Савина ограничилась тем, что сказала, когда Мейерхольд поцеловал ей руку: ««Как же это вы нас порицаете, а внешне ведь относитесь к нам с уважением». На это он ответил, что имел в виду не меня и не Давыдова, а других лиц. Я ответила: «Я о себе не беспокоюсь, а защищаю театр, в котором служу. Александринский театр — это мой храм, и, оскорбляя его, вы оскорбляете всю корпорацию артистов». Мейерхольд оправдывался тем, что он не читал газет, в которых был напечатан отчет о лекции, и потому не мог сделать опровержения приписанных ему слов. Собственно говоря, этим всё и ограничилось. Потом уже Сологуб и Мейерхольд написали подробные письма в редакции газет, где неуклюже пробовали оправдаться. Смысл оправданий был один: «Кажется наивным понимать фигуральное выражение в буквальном смысле».
Что же это всё было? А просто произошел очередной взрыв — взрыв, красочно обозначивший специфическую, характерную революционность Мейерхольда. Именно ее, не раз сослужившую ему в прошлом — и особенно в будущем — недобрую службу.
Однако вернемся к сезону 1912/13 года.
Сезон был суматошный. Прежде всего Мейерхольда заботила постановка в Мариинском театре «Электры» Рихарда Штрауса, либретто которой написал Гуго фон Гофмансталь. Эта работа оказалась провальной, притом провальной заведомо. Причиной было решение Мейерхольда и Головина соединить несоединимое: монументально-античную, пронизанную древнегреческой мифологией экзотику (по горячему следу недавних впечатлений от Греции) с нервной, экспрессивно-сложной, остромодернистской музыкой. И вдобавок со столь же нервным, колючим и вызывающим либретто австрийского классика. Мейерхольд в данном случае предал свой же принцип, подаривший ему успех в операх Вагнера и Глюка: идти в первую очередь от партитуры. Спектакль получился неуклюжим и тяжеловесным и, выдержав три или четыре представления, был снят. Даже Блок, приглашенный на премьеру, сказал, что всё в этой «Электре» его ужасает.
Весной следующего года Мейерхольд уехал в Париж.
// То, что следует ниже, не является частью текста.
Ltac no_fuel :=
  exfalso;
  match goal with
  | H : getitem _ _ = OutOfFuel |- _ => exact (getitem_fuel _ _ H)
  | H : get _ _ _ = OutOfFuel |- _ => exact (get_fuel _ _ _ H)
  | H : setitem _ _ _ = OutOfFuel |- _ => exact (setitem_fuel _ _ _ H)
  | H : contains _ _ = OutOfFuel |- _ => exact (contains_fuel _ _ H)
  | H : gt0 _ = OutOfFuel |- _ => exact (gt0_fuel _ H)
  | H : add1 _ = OutOfFuel |- _ => exact (add1_fuel _ H)
  | H : len _ = OutOfFuel |- _ => exact (len_fuel _ H)
  | H : iter _ = OutOfFuel |- _ => exact (iter_fuel _ H)
  | H : append _ _ = OutOfFuel |- _ => exact (append_fuel _ _ H)
  end.

(** Case analysis on a scrutinee of the goal that is not itself a case
    analysis. *)
Ltac break_match :=
  match goal with
  | |- context [match ?x with _ => _ end] =>
      lazymatch x with
      | context [match _ with _ => _ end] => fail
      | _ => destruct x eqn:?
      end
  end.

(** For a goal [exists o w' tl, run = (o, w') /\ trace w' = trace w ++ tl /\ ...]
    once [run] is a pair: names the stretch of trace and closes the
    bookkeeping that follows. *)
Ltac close_frame :=
  eexists _, _, _; (split; [reflexivity|]);
  cbn; rewrite <- ?app_assoc; cbn;
  (split; [first [reflexivity | symmetry; apply app_nil_r]|]);
  cbn; rewrite ?Nat.add_0_r;
  repeat split; try congruence; try lia.

(** What they raise is an [Exception]. *)
Lemma getitem_raises o k e : getitem o k = Raise e -> is_Exception e = true.
Proof.
  destruct o; cbn; try (intros [= <-]; reflexivity).
  destruct (dict_get k d); [discriminate|intros [= <-]; reflexivity].
Qed.

Lemma get_raises o k dflt e : get o k dflt = Raise e -> is_Exception e = true.
Proof.
  destruct o; cbn; try (intros [= <-]; reflexivity).
  destruct (dict_get k d); discriminate.
Qed.

Lemma contains_raises k o e : contains k o = Raise e -> is_Exception e = true.
Proof. destruct o; cbn; try discriminate; intros [= <-]; reflexivity. Qed.

Lemma gt0_raises v e : gt0 v = Raise e -> is_Exception e = true.
Proof. destruct v; cbn; try discriminate; intros [= <-]; reflexivity. Qed.

Lemma add1_raises v e : add1 v = Raise e -> is_Exception e = true.
Proof. destruct v; cbn; try discriminate; intros [= <-]; reflexivity. Qed.

Ltac not_exit :=
  exfalso;
  match goal with
  | H : getitem _ _ = Raise ?e, H' : is_Exception ?e = false |- _ =>
      apply getitem_raises in H; congruence
  | H : get _ _ _ = Raise ?e, H' : is_Exception ?e = false |- _ =>
      apply get_raises in H; congruence
  | H : contains _ _ = Raise ?e, H' : is_Exception ?e = false |- _ =>
      apply contains_raises in H; congruence
  | H : gt0 _ = Raise ?e, H' : is_Exception ?e = false |- _ =>
      apply gt0_raises in H; congruence
  | H : add1 _ = Raise ?e, H' : is_Exception ?e = false |- _ =>
      apply add1_raises in H; congruence
  end.

Section Stdlib.

Context {L : PyStdlib}.
Variable E : environ.

(** ** Manifest store *)

(** C1 (as amended). [load_manifest] returns the empty fleet stamped with
    the current time when the file is missing and the parsed content when
    it parses, and never touches the file. On a file that does not parse
    it raises the decoder's error, and nothing catches it: with a provider
    key set, [main] of the scheduler ends in that error before it sends
    any request or runs anything (with no key it has exited with status 1
    before the load); the load of the fleet manager and its [main] end in
    the same error, and on a missing file its load gives the empty fleet
    too. *)
Theorem load_manifest_cases (w : world) :
  Scheduler.load_manifest E w =
    match manifest_file w with
    | None =>
        (Return (VDict [("bots", VList []);
                        ("created", VStr (isoformat (clock E (n_now w))))]),
         snd (Scheduler.now E w))
    | Some content =>
        match json_loads content with
        | Some v => (Return v, w)
        | None => (Raise JSONDecodeError, w)
        end
    end
  /\ manifest_file (snd (Scheduler.load_manifest E w)) = manifest_file w
  /\ (manifest_file w = None ->
      FleetManager.load_or_create E w =
        (Return (VDict [("bots", VList []);
                        ("created", VStr (strftime (clock E (n_now w))))]),
         snd (Scheduler.now E w)))
  /\ forall content,
       manifest_file w = Some content ->
       json_loads content = None ->
       (forall fuel cycles,
          exists e w',
            Scheduler.main E fuel cycles w = (Raise e, w')
            /\ (Scheduler.env_set E "DEEPSEEK_API_KEY" <> None
                \/ Scheduler.env_set E "OPENROUTER_API_KEY" <> None ->
                e = JSONDecodeError)
            /\ (Scheduler.env_set E "DEEPSEEK_API_KEY" = None ->
                Scheduler.env_set E "OPENROUTER_API_KEY" = None ->
                e = SystemExit 1)
            /\ manifest_file w' = manifest_file w
            /\ n_post w' = n_post w /\ n_get w' = n_get w /\ n_run w' = n_run w)
       /\ FleetManager.load_or_create E w = (Raise JSONDecodeError, w)
       /\ FleetManager.main E w = (Raise JSONDecodeError, w).
Proof.
  split; [|split; [|split]].
  - unfold Scheduler.load_manifest, read_manifest_file, bind.
    destruct (manifest_file w) as [content|]; [destruct (json_loads content)|]; reflexivity.
  - unfold Scheduler.load_manifest, read_manifest_file, bind.
    destruct (manifest_file w) as [content|] eqn:Hf;
      [destruct (json_loads content)|]; cbn; auto.
  - intros Hf. unfold FleetManager.load_or_create, read_manifest_file, bind.
    rewrite Hf. reflexivity.
  - intros content Hf Hparse.
    assert (Hload : FleetManager.load_or_create E w = (Raise JSONDecodeError, w)).
    { unfold FleetManager.load_or_create, read_manifest_file, bind, raise.
      rewrite Hf, Hparse. reflexivity. }
    split; [|split; [exact Hload|]].
    + intros fuel cycles.
      unfold Scheduler.main, Scheduler.startup, Scheduler.get_llm_config,
        Scheduler.load_manifest, read_manifest_file.
      destruct (Scheduler.env_set E "DEEPSEEK_API_KEY") as [k|];
        [|destruct (Scheduler.env_set E "OPENROUTER_API_KEY") as [k|]];
        unfold bind, log, emit, ret, raise; cbn; rewrite ?Hf, ?Hparse;
        (eexists _, _; split; [reflexivity|]; cbn;
         repeat split; try reflexivity; try congruence;
         intros [H|H]; congruence).
    + unfold FleetManager.main. now rewrite (bind_raise _ _ _ _ _ Hload).
Qed.

End Stdlib.

(** C1, as stated, fails: with an unparsable manifest file the load raises
    instead of returning a manifest, in the scheduler and in the fleet
    manager alike. *)
Lemma load_manifest_corrupt_raises :
  fst (@Scheduler.load_manifest Lib.python Fixtures.friendly Fixtures.corrupt_world)
    = Raise JSONDecodeError
  /\ fst (@FleetManager.load_or_create Lib.python Fixtures.friendly Fixtures.corrupt_world)
    = Raise JSONDecodeError
  /\ ~ (exists manifest,
          fst (@Scheduler.load_manifest Lib.python Fixtures.friendly Fixtures.corrupt_world)
            = Return manifest).
Proof.
  assert (H : fst (@Scheduler.load_manifest Lib.python Fixtures.friendly
                     Fixtures.corrupt_world) = Raise JSONDecodeError)
    by (vm_compute; reflexivity).
  split; [exact H|]. split; [vm_compute; reflexivity|].
  intros [m Hm]. rewrite H in Hm. discriminate.
Qed.

(** An unparsable manifest file beside a provider key. *)
Lemma load_manifest_cases_witness :
  fst (@Scheduler.main Lib.python Fixtures.friendly 4 1 Fixtures.corrupt_world)
    = Raise JSONDecodeError
  /\ @FleetManager.main Lib.python Fixtures.friendly Fixtures.corrupt_world
     = (Raise JSONDecodeError, Fixtures.corrupt_world).
Proof.
  destruct (@load_manifest_cases Lib.python Fixtures.friendly Fixtures.corrupt_world)
    as (_ & _ & _ & Hcorrupt).
  destruct (Hcorrupt "{not json" eq_refl eq_refl) as (Hmain & _ & Hfleet).
  destruct (Hmain 4%nat 1%nat) as (e & w' & Hrun & He & _).
  rewrite Hrun. split; [|exact Hfleet].
  cbn. f_equal. apply He. left. discriminate.
Defined.

(** ** Registration client *)

Section Registration.

Context {L : PyStdlib}.
Variable E : environ.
Там ему предстояло поставить спектакль по пьесе наимоднейшего в то время Габриэле д’Аннунцио «Пизанелла» с Идой Рубинштейн.
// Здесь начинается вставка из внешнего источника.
(** * Reparse-point resolution and access enforcement of the Detours sandbox

    A shallow embedding of the reparse-point machinery of
    [Source/Sandbox/Windows/DetoursServices]: the access-check algebra of
    [FileAccessHelpers.h], the reparse target reader, the relative target
    resolver, the chain walker and the access enforcer of
    [DetouredFunctions.cpp], with the helpers of [DetoursHelpers.cpp] and
    [PolicyResult_common.cpp] they call.

    Conventions.
    - [DWORD] and [size_t] values are integers in [Z]; arithmetic that can
      wrap in the source is written with its modulus.
    - A [std::wstring] is a [string]; indices are [size_t] values.
    - Stateful code threads a [World] (thread last-error, path cache, log of
      operating-system calls and reports) explicitly.
    - Loops whose termination depends on the file system take a [fuel]
      argument and answer [None] when it runs out. *)

From Stdlib Require Import ZArith Bool List Ascii String Lia.
From stdpp Require Import base option list strings gmap.
Import ListNotations.

Local Open Scope string_scope.
Local Open Scope Z_scope.

(* ===================================================================== *)
(** ** Machine integers and Windows constants *)
(* ===================================================================== *)

Definition DWORD := Z.
Definition size_t := Z.
Definition HANDLE := Z.
Definition NTSTATUS := Z.

Definition DWORD_modulus : Z := 2 ^ 32.
Definition size_t_modulus : Z := 2 ^ 64.

(** [std::string::npos], the largest [size_t]. *)
Definition npos : size_t := size_t_modulus - 1.

(** Subtraction on [size_t]: wraps around below zero. *)
Definition size_sub (a b : size_t) : size_t := (a - b) mod size_t_modulus.

(** Multiplication on [DWORD]: wraps around at 32 bits. *)
Definition dword_mul (a b : DWORD) : DWORD := (a * b) mod DWORD_modulus.

Definition INVALID_HANDLE_VALUE : HANDLE := -1.
Definition INVALID_FILE_ATTRIBUTES : DWORD := 0xFFFFFFFF.

Definition FILE_ATTRIBUTE_DIRECTORY : DWORD := 0x10.
Definition FILE_ATTRIBUTE_NORMAL : DWORD := 0x80.
Definition FILE_ATTRIBUTE_REPARSE_POINT : DWORD := 0x400.

Definition GENERIC_READ : DWORD := 0x80000000.
Definition GENERIC_WRITE : DWORD := 0x40000000.
Definition GENERIC_ALL : DWORD := 0x10000000.
Definition DELETE : DWORD := 0x00010000.
Definition FILE_READ_DATA : DWORD := 0x1.
Definition FILE_WRITE_DATA : DWORD := 0x2.
Definition FILE_APPEND_DATA : DWORD := 0x4.
Definition FILE_READ_EA : DWORD := 0x8.
Definition FILE_WRITE_EA : DWORD := 0x10.
Definition FILE_READ_ATTRIBUTES : DWORD := 0x80.
Definition FILE_WRITE_ATTRIBUTES : DWORD := 0x100.

Definition FILE_SHARE_READ : DWORD := 0x1.
Definition FILE_SHARE_WRITE : DWORD := 0x2.
Definition FILE_SHARE_DELETE : DWORD := 0x4.
Definition OPEN_EXISTING : DWORD := 3.
Definition FILE_FLAG_OPEN_REPARSE_POINT : DWORD := 0x00200000.
Definition FILE_FLAG_BACKUP_SEMANTICS : DWORD := 0x02000000.

Definition IO_REPARSE_TAG_MOUNT_POINT : DWORD := 0xA0000003.
Definition IO_REPARSE_TAG_SYMLINK : DWORD := 0xA000000C.

Definition ERROR_SUCCESS : DWORD := 0.
Definition ERROR_PATH_NOT_FOUND : DWORD := 3.
Definition ERROR_ACCESS_DENIED : DWORD := 5.
Definition ERROR_INSUFFICIENT_BUFFER : DWORD := 122.
Definition ERROR_INVALID_NAME : DWORD := 123.
Definition ERROR_MORE_DATA : DWORD := 234.

Definition INITIAL_REPARSE_DATA_BUILDXL_DETOURS_BUFFER_SIZE_FOR_FILE_NAMES : DWORD := 1024.

(* ===================================================================== *)
(** ** Wide strings *)
(* ===================================================================== *)

Module WString.

Definition backslash : ascii := "\"%char.
Definition slash : ascii := "/"%char.
Definition dot : ascii := "."%char.
Definition nul : ascii := "000"%char.

(** [s.length()] *)
Definition length (s : string) : size_t := Z.of_nat (String.length s).

(** [s[i]]: the character at index [i]; reading at [s.length()] gives the
    terminating null, which is also what the model answers for any other
    index outside the string. *)
Definition at_ (s : string) (i : size_t) : ascii :=
  if (0 <=? i) && (i <? length s)
  then match String.get (Z.to_nat i) s with Some c => c | None => nul end
  else nul.

(** [s.substr(pos, n)], with [n] clamped to what is left of the string. *)
Definition substr (s : string) (pos n : size_t) : string :=
  let avail := Z.max 0 (length s - pos) in
  String.substring (Z.to_nat pos) (Z.to_nat (Z.min n avail)) s.

(** [s.substr(pos)] *)
Definition substr_from (s : string) (pos : size_t) : string :=
  substr s pos (length s).

(** [s.push_back(c)] *)
Definition push_back (s : string) (c : ascii) : string :=
  String.append s (String c EmptyString).

(** [s.pop_back()] *)
Definition pop_back (s : string) : string :=
  substr s 0 (length s - 1).

(** Scan for the last index [i <= limit] holding [c]; [idx] is the index
    of the head of [s], [found] the best match so far. *)
Fixpoint find_last_of_from (s : string) (c : ascii) (limit idx found : size_t) : size_t :=
  match s with
  | EmptyString => found
  | String d rest =>
      find_last_of_from rest c limit (idx + 1)
        (if (idx <=? limit) && Ascii.eqb d c then idx else found)
  end.

(** [s.find_last_of(c, pos)]: the last index not after [pos] that holds
    [c], or [npos]. *)
Definition find_last_of (s : string) (c : ascii) (pos : size_t) : size_t :=
  find_last_of_from s c pos 0 npos.

(** [towlower] on the characters the model has. *)
Definition towlower (c : ascii) : ascii :=
  let n := N_of_ascii c in
  if ((65 <=? n) && (n <=? 90))%N then ascii_of_N (n + 32) else c.

Fixpoint to_lower (s : string) : string :=
  match s with
  | EmptyString => EmptyString
  | String c rest => String (towlower c) (to_lower rest)
  end.

End WString.

(** Modelled from the spec: the directory-separator test of the
    canonicalization utility, whose header is not among the sources; a
    backslash or a forward slash, the two separators the sources split
    paths on. *)
Definition IsDirectorySeparator (c : ascii) : bool :=
  Ascii.eqb c WString.backslash || Ascii.eqb c WString.slash.

(* ===================================================================== *)
(** ** Access checks ([FileAccessHelpers.h]) *)
(* ===================================================================== *)

Inductive FileExistence := Existent | Nonexistent | InvalidPath.

Record FileReadContext := {
  Existence : FileExistence;
  OpenedDirectory : bool;
}.

Inductive ReportLevel := Ignore | Report | ReportExplicit.

Inductive ResultAction := Allow | Deny | Warn.

Inductive PathValidity := Valid | PathComponentNotFound | Invalid.

Inductive RequestedReadAccess :=
  | RRA_None | RRA_Read | RRA_Probe | RRA_Enumerate | RRA_EnumerationProbe | RRA_Lookup.

Definition RequestedReadAccess_value (r : RequestedReadAccess) : Z :=
  match r with
  | RRA_None => 0x0
  | RRA_Read => 0x1
  | RRA_Probe => 0x4
  | RRA_Enumerate => 0x8
  | RRA_EnumerationProbe => 0x10
  | RRA_Lookup => 0x20
  end.

(** [RequestedAccess] is a flag set, combined with [|]. *)
Definition RequestedAccess := Z.
Definition RequestedAccess_None : RequestedAccess := 0x0.
Definition RequestedAccess_Write : RequestedAccess := 0x2.
Definition RequestedAccess_Probe : RequestedAccess := 0x4.

Inductive FileAccessStatus := FileAccessStatus_Allowed | FileAccessStatus_Denied.

Record AccessCheckResult := mkAccessCheckResult {
  Access : RequestedAccess;
  Result : ResultAction;
  Level : ReportLevel;
  Validity : PathValidity;
}.

#[global] Instance ResultAction_eq_dec : EqDecision ResultAction.
Proof. solve_decision. Defined.
#[global] Instance ReportLevel_eq_dec : EqDecision ReportLevel.
Proof. solve_decision. Defined.
#[global] Instance PathValidity_eq_dec : EqDecision PathValidity.
Proof. solve_decision. Defined.

(** The three-argument constructor: the path is taken to be valid. *)
Definition AccessCheckResult3 (a : RequestedAccess) (r : ResultAction) (l : ReportLevel)
  : AccessCheckResult :=
  mkAccessCheckResult a r l Valid.

Definition ShouldReport (c : AccessCheckResult) : bool :=
  bool_decide (Level c = Report) || bool_decide (Level c = ReportExplicit).

Definition GetFileAccessStatus (c : AccessCheckResult) : FileAccessStatus :=
  if bool_decide (Result c <> Allow) then FileAccessStatus_Denied else FileAccessStatus_Allowed.

Definition ShouldDenyAccess (c : AccessCheckResult) : bool :=
  bool_decide (Result c = Deny).

Definition DenialError (c : AccessCheckResult) : DWORD :=
  match Validity c with
  | Valid => ERROR_ACCESS_DENIED
  | PathComponentNotFound => ERROR_PATH_NOT_FOUND
  | Invalid => ERROR_INVALID_NAME
  end.

Definition DenialNtStatus (c : AccessCheckResult) : NTSTATUS :=
  match Validity c with
  | Valid => 0xC0000022
  | PathComponentNotFound => 0xC000003A
  | Invalid => 0xC0000033
  end.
Все очевидцы, причастные к жизни главной фигурантки этого события, говорят в первую очередь о внешности Иды и ее спорных творческих данных. Не упуская в то же время возможности сказать о ее феноменальном денежном состоянии. Что ж, ее внешность действительно была уникальна. И… загадочна. Это была, по мнению очевидцев, какая-то древнеиудейская, сомнамбулическая внешность, особенно бесившая черносотенцев и прочих истовых ортодоксов. Но людей без предрассудков Ида увлекала истово, а подчас и страстно. Отравленный ею великий Серов (сам еврей больше чем наполовину) создал мировой шедевр, равный лишь его портрету Ермоловой.
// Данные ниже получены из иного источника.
(** The distance [init] computes between the centre of the requested box
    and the centre of a track: a float, rounded at every operation.  The
    acceptance radius is the float 100. *)
Definition distance (C : Tracker.Collaborators) (box : Tracker.Box)
    (t : Tracker.STrack) : Float.float :=
  Tracker.dist_to C (Tracker.centre box) t.

Definition radius : Float.float := Float.of_Z 100.

(** What the selection loop of [init] holds after the tracks [seen]: no
    track seen is nearer than [min_dist], and [best_id] is the first track
    seen at that distance, if any distance was below infinity. *)
Definition selected (C : Tracker.Collaborators) (box : Tracker.Box)
    (seen : list Tracker.STrack) (acc : Float.float * option Z) : Prop :=
  (forall t, In t seen -> Float.ltb (distance C box t) (fst acc) = false) /\
  (acc = (Float.inf, None) \/
   exists pre t post,
     seen = pre ++ t :: post /\
     acc = (distance C box t, Some (Tracker.track_id t)) /\
     Float.ltb (distance C box t) Float.inf = true /\
     forall t', In t' pre ->
       Float.leb (distance C box t') (distance C box t) = false).

(** A [pow] that rounds correctly at the two exponents the program uses,
    2 and 0.5. *)
Definition rounded_pow (x y : Float.float) : Float.float :=
  if Float.eqb y (Float.of_Z 2) then Float.mul x x
  else if Float.eqb y Float.half then Float.sqrt x
  else Float.nan.

(** A stand-in for the collaborators: a frame is the list of objects
    visible in it, the detector reports them all, and the identity
    tracker turns every detection it is given first into a track of the
    same box, numbered from 1 on. *)
Definition number_tracks
    (dets : list (Float.float * Float.float * Float.float * Float.float * Float.float))
    : list Tracker.STrack :=
  map (fun '(id, (x1, y1, x2, y2, _)) =>
         {| Tracker.track_id := Z.of_nat id;
            Tracker.tlwh := (x1, y1, Float.sub x2 x1, Float.sub y2 y1) |})
      (combine (List.seq 1%nat (List.length dets)) dets).

Definition echo : Tracker.Collaborators :=
  {| Tracker.Frame := list Tracker.Detection;
     Tracker.detect := fun frame => frame;
     Tracker.Byte_state := unit;
     Tracker.BYTETracker := tt;
     Tracker.byte_update := fun st dets => (st, number_tracks dets);
     Tracker.Cv_state := unit;
     Tracker.TrackerCSRT_create := tt;
     Tracker.TrackerKCF_create := tt;
     Tracker.TrackerMOSSE_create := tt;
     Tracker.cv_init := fun st _ _ => st;
     Tracker.float_pow := rounded_pow |}.

(** A 20 x 20 detection centred on the pixel [(x, y)]. *)
Definition person_at (x y : Z) : Tracker.Detection :=
  {| Tracker.label := "person";
     Tracker.score := Float.div (Float.of_Z 9) (Float.of_Z 10);
     Tracker.bbox := (Float.of_Z (x - 10), Float.of_Z (y - 10),
                      Float.of_Z 20, Float.of_Z 20) |}.

Definition byte_tracker : Tracker.ObjectTracker echo :=
  Tracker.new echo "BYTE" true.

(** Three people at 60, 5 and 150 px from the origin, and a 20 x 20 box
    centred on the origin. *)
Definition crowd : list Tracker.Detection :=
  [person_at 60 0; person_at 3 4; person_at 0 150].

Definition origin_box : Tracker.Box :=
  (Float.of_Z (-10), Float.of_Z (-10), Float.of_Z 20, Float.of_Z 20).

(** No session: the connection is flagged closed or holds no socket. *)
Definition link_down (c : Connection.SIYIConnection) : Prop :=
  Connection.connected c = false \/ Connection.socket c = None.

(** The call returned a value: no exception left it. *)
Definition returns {A} (r : pyres A) : Prop := exists a, r = Ret a.

End Vocabulary.
Import Vocabulary.

(* ------------------------------------------------------------------ *)
(** ** Vocabulary of the further properties                             *)
(* ------------------------------------------------------------------ *)

Module Further.

(** Everything a connection has handed to its socket, oldest first. *)
Definition log (c : Connection.SIYIConnection) : list (list byte) :=
  match Connection.socket c with
  | Some s => Connection.sent s
  | None => []
  end.

(** An open session on a working socket, with a counter the program can
    hold. *)
Definition healthy (c : Connection.SIYIConnection) : Prop :=
  Connection.connected c = true /\
  session_ok (Connection.protocol c) /\
  exists s, Connection.socket c = Some s /\ Connection.broken s = false.

(** Consecutive [send_packet] calls on one connection: the connection
    after the last call. *)
Definition send_all (c : Connection.SIYIConnection) (calls : list Call)
    : Connection.SIYIConnection :=
  fold_left
    (fun c k => fst (Connection.send_packet c (call_cmd k) (call_data k) (call_ack k)))
    calls c.

(** [struct.unpack('b', bytes([b]))[0]]: a byte read as a signed value. *)
Definition signed_byte (b : byte) : Z :=
  if byte_to_Z b <? 128 then byte_to_Z b else byte_to_Z b - 256.

(** A speed limited to the range the device accepts. *)
Definition clamp100 (v : Z) : Z := Z.max (-100) (Z.min 100 v).

End Further.
Import Further.

(* ------------------------------------------------------------------ *)
(** ** Vocabulary of the further properties: control                    *)
(* ------------------------------------------------------------------ *)

Module FurtherControl.

(** Consecutive [update(e)] calls with one error value, at the given
    clock readings: the controller after the last call. *)
Definition update_all (s : Pid.PIDController) (e : Q) (times : list Q)
    : Pid.PIDController :=
  fold_left (fun s t => fst (Pid.update s e t)) times s.

End FurtherControl.
Import FurtherControl.

(* ------------------------------------------------------------------ *)
(** ** detection/tracker.py: [update]                                   *)
(* ------------------------------------------------------------------ *)

Module TrackerUpdate.
Import Tracker.

Section Update.
Variable C : Collaborators.

(** [tracker.update(frame)] of an OpenCV tracker: its new state, the
    success flag and the box. *)
Variable cv_update : Cv_state C -> Frame C -> Cv_state C * (bool * Box).

(** How an [update] call ends: it returns [(success, bbox)] and leaves the
    object [self], or the method called on [self.tracker] belongs to the
    other kind of tracker and the call raises. *)
Inductive Outcome : Type :=
| Returned (self : ObjectTracker C) (success : bool) (bbox : option Box)
| Raised (self : ObjectTracker C).

(** [t.track_id == self.tracked_id]; an id never equals [None]. *)
Definition is_locked (tracked_id : option Z) (t : STrack) : bool :=
  match tracked_id with
  | Some id => (track_id t =? id)%Z
  | None => false
  end.

Definition update (self : ObjectTracker C) (frame : Frame C) : Outcome :=
  let detections :=
    if String.eqb (tracker_type self) "BYTE" && has_detector self
       && tracking_active self
    then Some (detect C frame)
    else None in
  match tracking_active self, tracker self with
  | true, Some h =>
      if String.eqb (tracker_type self) "BYTE" then
        match detections with
        | None | Some [] => Returned self false None
        | Some (d :: ds) =>
            let formatted_dets := map format_det (d :: ds) in
            match h with
            | Byte _ t =>
                let '(t, online_targets) := byte_update C t formatted_dets in
                let self := set_tracker C self (Byte C t) in
                match find (is_locked (tracked_id self)) online_targets with
                | Some t => Returned self true (Some (tlwh t))
                | None => Returned self false None
                end
            | Cv _ _ => Raised self
            end
        end
      else
        match h with
        | Cv _ t =>
            let '(t, (success, bbox)) := cv_update t frame in
            let self := set_tracker C self (Cv C t) in
            let self := if success then self
                        else set_tracking_active C self false in
            Returned self success (Some bbox)
        | Byte _ _ => Raised self
        end
  | _, _ => Returned self false None
  end.

End Update.

Arguments Returned {C} self success bbox.
Arguments Raised {C} self.

End TrackerUpdate.

(* ------------------------------------------------------------------ *)
(** ** Vocabulary of the further properties: tracking                   *)
(* ------------------------------------------------------------------ *)

Module FurtherTracking.

(** A stand-in for an OpenCV tracker on the frames of [echo]: it follows
    the first object of the frame and fails on an empty frame. *)
Definition echo_cv_update (st : unit) (frame : list Tracker.Detection)
    : unit * (bool * Tracker.Box) :=
  match frame with
  | [] => (st, (false, (Float.of_Z 0, Float.of_Z 0, Float.of_Z 0, Float.of_Z 0)))
  | d :: _ => (st, (true, Tracker.bbox d))
  end.

(** The [echo] tracker of type [ty] after [init] on the crowd. *)
Definition started (ty : string) : Tracker.ObjectTracker echo :=
  fst (Tracker.init echo (Tracker.new echo ty true) crowd origin_box).

End FurtherTracking.
Import FurtherTracking.

(* ------------------------------------------------------------------ *)
(** ** siyi_connection.py: [receive_packet]                             *)
(* ------------------------------------------------------------------ *)

Module Receive.
Import Connection.

(** How [self.socket.recv(1024)] ends: the timeout expires, another
    exception is raised, or bytes arrive (none when the peer has closed). *)
Inductive Recv : Type :=
| RecvTimeout
| RecvError
| RecvData (data : list byte).

(** [receive_packet]: [None] is Python's [None]; every exception is caught
    and a call that falls off the end of the function returns [None]. *)
Definition receive_packet (self : SIYIConnection) (incoming : Recv)
    : option Parsed :=
  match socket self with
  | None => None
  | Some _ =>
      if negb (connected self) then None else
      match incoming with
      | RecvTimeout => None
      | RecvError => None
      | RecvData [] => None
      | RecvData data =>
          match parse_packet data with
          | Ret parsed => parsed
          | Raise _ => None
          end
      end
  end.

End Receive.

(* ================================================================== *)
(** * Properties                                                        *)
(* ================================================================== *)

(* ------------------------------------------------------------------ *)
(** ** Bytes and the [struct] codecs                                    *)
(* ------------------------------------------------------------------ *)

Section BytesFacts.

Lemma byte_to_Z_range (b : byte) : 0 <= byte_to_Z b < 256.
Proof.
  unfold byte_to_Z. pose proof (Byte.to_N_bounded b). lia.
Qed.

Lemma Z_to_byte_to_Z (b : byte) : Z_to_byte (byte_to_Z b) = b.
Proof.
  unfold Z_to_byte, byte_to_Z.
  now rewrite N2Z.id, Byte.of_to_N.
Qed.

Lemma byte_to_Z_to_byte (z : Z) : 0 <= z < 256 -> byte_to_Z (Z_to_byte z) = z.
Proof.
  intros Hz. unfold Z_to_byte, byte_to_Z.
  destruct (Byte.of_N (Z.to_N z)) as [b|] eqn:E.
  - apply Byte.to_of_N in E. rewrite E. lia.
  - apply Byte.of_N_None_iff in E. lia.
Qed.

Lemma byte_to_Z_inj (a b : byte) : byte_to_Z a = byte_to_Z b -> a = b.
Proof.
  intros H. rewrite <- (Z_to_byte_to_Z a), <- (Z_to_byte_to_Z b). now f_equal.
Qed.

Lemma unpack_pack_H (v : Z) (l : list byte) :
  pack_H v = Ret l -> unpack_H l = Ret v /\ List.length l = 2%nat.
Proof.
  unfold pack_H. destruct (_ && _) eqn:E; [|discriminate].
  apply andb_true_iff in E. destruct E as [E1 E2].
  apply Z.leb_le in E1, E2.
  intros [= <-]. split; [|reflexivity]. unfold unpack_H.
  rewrite byte_to_Z_to_byte by (apply Z.mod_pos_bound; lia).
  rewrite byte_to_Z_to_byte
    by (split; [apply Z.div_pos | apply Z.div_lt_upper_bound]; lia).
  f_equal. pose proof (Z.div_mod v 256). lia.
Qed.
Что касается балетного творчества, то бесспорно лишь одно — Ида была очень умеренно даровита, но зато неповторимо своеобразна. Михаил Фокин, вначале отказавшийся ее учить («еще бы — девушке уже за двадцать!»), все же соблазнился (то ли обаянием Иды, то ли ее щедростью, то ли всем разом) и создал нечто прекрасное и уникальное. Вслед за ним «пали» и Сергей Дягилев, и Нижинский, и Бакст, и Андре Жид, и Кокто, и Глазунов, и Стравинский, и французские суперталанты Равель и Дебюсси, и многие иные. Всё элитарное, мало-мальски светское большинство публики и в России, и на Западе было от нее без ума. Только упрямые реалисты вроде Репина или Сурикова гадливо морщились, увидя портрет Серова, да еще мать самого художника, известная пианистка (и, кстати, еврейка) брезгливо потребовала, чтобы он убрал с ее глаз «эту иудейскую мерзость».
Влюбился в нее и Габриэле д’Аннунцио, итальянский гений, поэт, романист и драматург, воинственная личность, в недалеком будущем идеолог фашизма и близкий друг Муссолини. Похоже, у него не было другого способа завоевать Иду, кроме как написать для нее пьесу. И он написал драму «Мученичество святого Себастьяна». Музыку к драме писал не менее гениальный Клод Дебюсси. К этому времени Ида рассталась с Дягилевым и создала собственную труппу. Архиепископ Парижа был крайне возмущен, что роль святого Себастьяна играет женщина, к тому же некрещеная еврейка, что еще больше подогрело интерес к постановке. Однако спектакль и сама игра Рубинштейн, прежде выступавшей лишь в качестве танцовщицы, не понравились ни публике, ни критикам.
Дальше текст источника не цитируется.